▸ INSTRUCTIONS FOR THE TASK
In the listing that follows, locate the line containing "self; _ge_max_iter := _ge_max_iter self;" and the line containing "factory_gate_prices := factory_gate_prices". Retype exactly those two lines and every line between them, and nothing more.

▸ TASK MATERIAL
-=-=-=-=-

(** * tusc server: start-up wiring and the upload listing page

    A shallow embedding of [internal/server.go]: the [Server] entry point
    (configuration, store composition, handler registration, listener) and
    the [homepage] handler that rebuilds the list of uploads from the
    [.info] sidecar files of the upload directory.

    Library calls whose code lives outside the repository (the operating
    system, [net/http], [html/template], [sort], the tusd packages) are
    either modelled by their documented behaviour or taken as oracles that
    the theorems quantify over.  [sort.Slice] is embedded from the
    standard library's code as well, for the statement that depends on
    what it does with elements that tie. *)

From Stdlib Require Import ZArith Lia Bool Ascii String List.
From stdpp Require Import base option list sorting strings gmap.

Local Open Scope string_scope.
Local Open Scope list_scope.

(** ** Go primitives used by the file *)

Module Go.

(** [len(s)] of a Go string: its number of bytes, as an [int]. *)
Definition len (s : string) : Z := Z.of_nat (String.length s).

Fixpoint drop_bytes (n : nat) (s : string) : string :=
  match n, s with
  | O, _ => s
  | S _, EmptyString => EmptyString
  | S n', String _ s' => drop_bytes n' s'
  end.
Definition set_imr_rescale (v : pyval) (self : OneSectorGE) : OneSectorGE :=
  {| _estimation_results := _estimation_results self; _year := _year self; sigma := sigma self;
     _reference_importer := _reference_importer self; _omr_rescale := _omr_rescale self;
     _imr_rescale := v; _mr_max_iter := _mr_max_iter self; _mr_tolerance := _mr_tolerance self;
     _mr_method := _mr_method self; _ge_method := _ge_method self;
     _ge_tolerance := _ge_tolerance self; _ge_max_iter := _ge_max_iter self;
     country_set := country_set self; _economy := _economy self;
     baseline_trade_costs := baseline_trade_costs self;
     experiment_trade_costs := experiment_trade_costs self; cost_shock := cost_shock self;
     experiment_data := experiment_data self; approach := approach self; quiet := quiet self;
     bilateral_trade_results := bilateral_trade_results self;
     aggregate_trade_results := aggregate_trade_results self;
     solver_diagnostics := solver_diagnostics self;
     factory_gate_prices := factory_gate_prices self;
     outputs_expenditures := outputs_expenditures self; country_results := country_results self;
     country_mr_terms := country_mr_terms self; _baseline_built := _baseline_built self;
     _experiment_defined := _experiment_defined self; cost_variables := cost_variables self;
     cost_coeffs := cost_coeffs self; baseline_data := baseline_data self |}.
(** X13.  As long as nothing is deleted, every id keeps a position of
    its own among the occupied ones: the calls other than
    [delete_resume] (adding, also of an id that is present or of an
    embedding of another dimension, clearing, searching, reading) keep
    the positions tidy. *)
Theorem positions_stay_tidy_without_delete {F : Float32} (w : World)
        (calls : list Call) :
  positions_tidy (service w) ->
  existsb deletes calls = false ->
  positions_tidy (service (run_calls calls w)).
Proof.
  revert w. induction calls as [|c calls IH]; intros w Ht Hc; cbn in *; auto.
  apply orb_false_iff in Hc. destruct Hc as [Hc Hcs].
  apply IH; auto. now apply run_call_tidy.
Qed.

Lemma positions_stay_tidy_without_delete_witness :
  positions_tidy
    (service (run_calls [Mutate (Add "r1" "engineer" (unit_vec 0) None);
                         Mutate (Add "r1" "manager" (unit_vec 1) None);
                         Search (unit_vec 0) 2;
                         Mutate (Add "r2" "doctor" [1; 0] None)]
                        started)).
Proof.
  apply (positions_stay_tidy_without_delete started).
  - unfold positions_tidy. vm_compute.
    split; [constructor|]. split; [constructor|].
    split; [|discriminate].
    eexists. split; [reflexivity|]. intros id p [].
  - reflexivity.
Defined.
Import re SentenceFinder Sentences.

Local Open Scope N_scope.

Lemma english_matcher : sentence_matcher (lit "en") = matcher_en.
Proof. reflexivity. Qed.

Lemma the_trip_matched (pre : str) :
  search true matcher_en (pre ++ the_trip) = true.
Proof.
  change the_trip with (lit "The trip " ++ lit "took three days.").
  rewrite app_assoc. apply search_later. vm_compute. discriminate.
Qed.

Lemma the_trip_kept (before rest : str) :
  exists pre,
    In (pre ++ the_trip)
       (matching_sentences matcher_en (before ++ the_trip ++ rest))
    /\ (Forall (fun c => is_upper c = false) before -> pre = []).
Proof.
  apply (@kept 84 46 (lit "he trip took three days")).
  - reflexivity.
  - unfold lit. simpl. repeat constructor.
  - reflexivity.
  - intros c Hc. simpl in Hc.
    destruct Hc as [Hc|[Hc|[Hc|Hc]]];
      try (subst c; reflexivity); destruct Hc.
  - intros rest'. reflexivity.
  - apply the_trip_matched.
Qed.

(** A sentence the English pattern matches has a [d] in it. *)
Lemma english_match_has_d (c : str) :
  search true matcher_en c = true -> exists x, In x c /\ (x = 100 \/ x = 68).
Proof.
  intros H. apply search_sound in H.
  destruct H as (before & m & rest & -> & L).
  unfold matcher_en in L. cbn in L.
  inversion L as [| | |? ? m1 m2 _ L2| | | | |]; subst.
  inversion L2 as [| | |? ? m3 m4 _ L4| | | | |]; subst.
  inversion L4 as [| | |? ? m5 m6 _ L6| | | | |]; subst.
  inversion L6 as [| | | | | | | |? ? L7]; subst.
  inversion L7 as [| | |? ? m7 m8 L8 _| | | | |]; subst.
  inversion L8 as [? x Hx| | | | | | | |]; subst.
  exists x. split.
  - apply in_or_app. right. apply in_or_app. left.
    do 3 (apply in_or_app; right). apply in_eq.
  - unfold chr_matches in Hx. cbn in Hx.
    apply orb_true_iff in Hx. destruct Hx as [Hx|Hx].
    + apply N.eqb_eq in Hx. auto.
    + rewrite orb_false_r in Hx. apply N.eqb_eq in Hx. auto.
Qed.
(** * Loging_fastapi: the credential service of [main.py]

    A shallow embedding of the password validator and of the four
    endpoints ([signup], [signin], [forget_password], [reset_password])
    over an explicit model of the [users] table, followed by the
    properties of the credential life cycle. *)

From Stdlib Require Import Ascii String.
From Stdlib.Strings Require Import Byte.
From stdpp Require Import base numbers option list.

Local Open Scope N_scope.

(** ** Python values *)

(** A [str] is a sequence of Unicode code points. *)
Definition char := N.
Definition str := list char.

(** An ASCII literal as a [str]. *)
Definition py (s : string) : str :=
  (fun a => N_of_ascii a) <$> list_ascii_of_string s.

(** The commercial at, ["@"]. *)
Definition at_sign : char := 64.

(** [ch.isupper()] and [ch.isdigit()] on a one-character string are read
    off the interpreter's Unicode database, which is no part of the
    repository: the two tables are taken as parameters, together with
    what they are on the ASCII block. *)
Class UnicodeData := {
  isupper : char -> bool;
  isdigit : char -> bool;
  isupper_ascii : forall c, c < 128 -> isupper c = bool_decide (65 <= c <= 90);
  isdigit_ascii : forall c, c < 128 -> isdigit c = bool_decide (48 <= c <= 57)
}.

(** The database that classifies nothing outside ASCII. *)
#[export] Instance basic_latin : UnicodeData := {
  isupper c := bool_decide (65 <= c <= 90);
  isdigit c := bool_decide (48 <= c <= 57);
  isupper_ascii _ _ := eq_refl;
  isdigit_ascii _ _ := eq_refl
}.

(** Exceptions: the built-in [IndexError], FastAPI's
    [HTTPException(status_code, detail)], and SQLAlchemy's [DBAPIError],
    in which [db.execute] and [db.commit] pass on an error of the database
    driver. *)
Inductive exn :=
  | IndexError
  | HTTPException (status_code : Z) (detail : string)
  | DBAPIError.

(** A call either returns or raises. *)
Inductive result (A : Type) :=
  | Return (a : A)
  | Raise (e : exn).
Arguments Return {A} a.
Arguments Raise {A} e.

#[export] Instance result_ret : MRet result := fun _ a => Return a.
#[export] Instance result_bind : MBind result := fun _ _ f m =>
  match m with
  | Return a => f a
  | Raise e => Raise e
  end.

(** [c in s] for a one-character string [c]. *)
Definition contains (s : str) (c : char) : bool := bool_decide (c ∈ s).

(** [s[i]] for a non-negative index. *)
Definition getitem {A} (s : list A) (i : nat) : result A :=
  match s !! i with
  | Some c => Return c
  | None => Raise IndexError
  end.

(** ** UTILS *)

Section Validator.
Context `{UnicodeData}.
(** * abby2: a dynamic AABB tree (include/abby2.hpp)

    A shallow embedding of the classes [AABB], [Node] and [Tree] of
    [namespace abby2], followed by the properties of the tree that the
    specification states.

    Conventions of the embedding:
    - [unsigned int] is [N] with the 32-bit wrap-around written out
      ([uadd], [usub], [umul]); [int] (the height of a node) is [Z];
      [double] is the primitive IEEE-754 binary64 type [float];
    - [std::vector<T>] is [list T]; [operator[]] outside the vector is
      undefined behaviour in C++ and is the outcome [OutOfBounds] here;
    - [std::unordered_map<unsigned, unsigned>] is [gmap N N];
    - a member function of [Tree] is a state transformer [M A]; its outcome
      is a normal return, a thrown [std::invalid_argument] (the tree as the
      throw left it is part of the outcome), a fault (undefined behaviour or
      a failed [assert]) or an exhausted loop budget;
    - [assert] is compiled in exactly when [NDEBUG] is not defined: the
      embedding is parameterised by the boolean [NDEBUG];
    - a [for] loop over a fixed range is a structural recursion; a [while]
      loop whose trip count depends on the heap takes the budget [fuel]. *)

From Stdlib Require Import ZArith NArith Floats String.
From stdpp Require Import base tactics option list numbers gmap.
(** X16: when the fetch of the gateway fails, the first load reports
    "Server returned 500" and falls back on the cache, whereas a refresh
    keeps the collections of the dashboard and clears the error: the
    failure answer of the gateway does not reach the user of Retry. *)
Theorem refresh_hides_gateway_failure (upstream : result QueryData)
  (statusText : string) (nowMs : Z) (storage : option CachedData)
  (view : View) :
  fetchFails upstream ->
  refreshData (Responded (GET upstream)) view = mkView (v_data view) false None
  /\ v_error (fst (fetchData (Responded (GET upstream)) statusText nowMs
                              storage view))
     = Some ("Server returned 500: " ++ statusText)%string
  /\ snd (fetchData (Responded (GET upstream)) statusText nowMs storage view)
     = storage.
Proof.
  intros H. destruct (getNotion_fails upstream H) as [error ->].
  repeat split.
Qed.

End Refresh.

Lemma refresh_hides_gateway_failure_witness :
  fetchFails notFound
  /\ refreshData
       (Responded (getNotion sampleMonthLabel sampleDate sampleCurrency
                             sampleColor notFound))
       emptyView
     = mkView (v_data emptyView) false None
  /\ v_error (fst (fetchData
                     (Responded (getNotion sampleMonthLabel sampleDate
                                           sampleCurrency sampleColor notFound))
                     "Internal Server Error" 0 None emptyView))
     = Some ("Server returned 500: " ++ "Internal Server Error")%string
  /\ snd (fetchData
            (Responded (getNotion sampleMonthLabel sampleDate sampleCurrency
                                  sampleColor notFound))
            "Internal Server Error" 0 None emptyView)
     = None.
Proof.
  split; [exact I|].
  apply (refresh_hides_gateway_failure sampleMonthLabel sampleDate
           sampleCurrency sampleColor notFound "Internal Server Error" 0 None
           emptyView).
  exact I.
Defined.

-=-=-=-=-

▸ SOLUTION TO THE EXERCISE
     _ge_tolerance := _ge_tolerance self; _ge_max_iter := _ge_max_iter self;
     country_set := country_set self; _economy := _economy self;
     baseline_trade_costs := baseline_trade_costs self;
     experiment_trade_costs := experiment_trade_costs self; cost_shock := cost_shock self;
     experiment_data := experiment_data self; approach := approach self; quiet := quiet self;
     bilateral_trade_results := bilateral_trade_results self;
     aggregate_trade_results := aggregate_trade_results self;
     solver_diagnostics := solver_diagnostics self;
     factory_gate_prices := factory_gate_prices self;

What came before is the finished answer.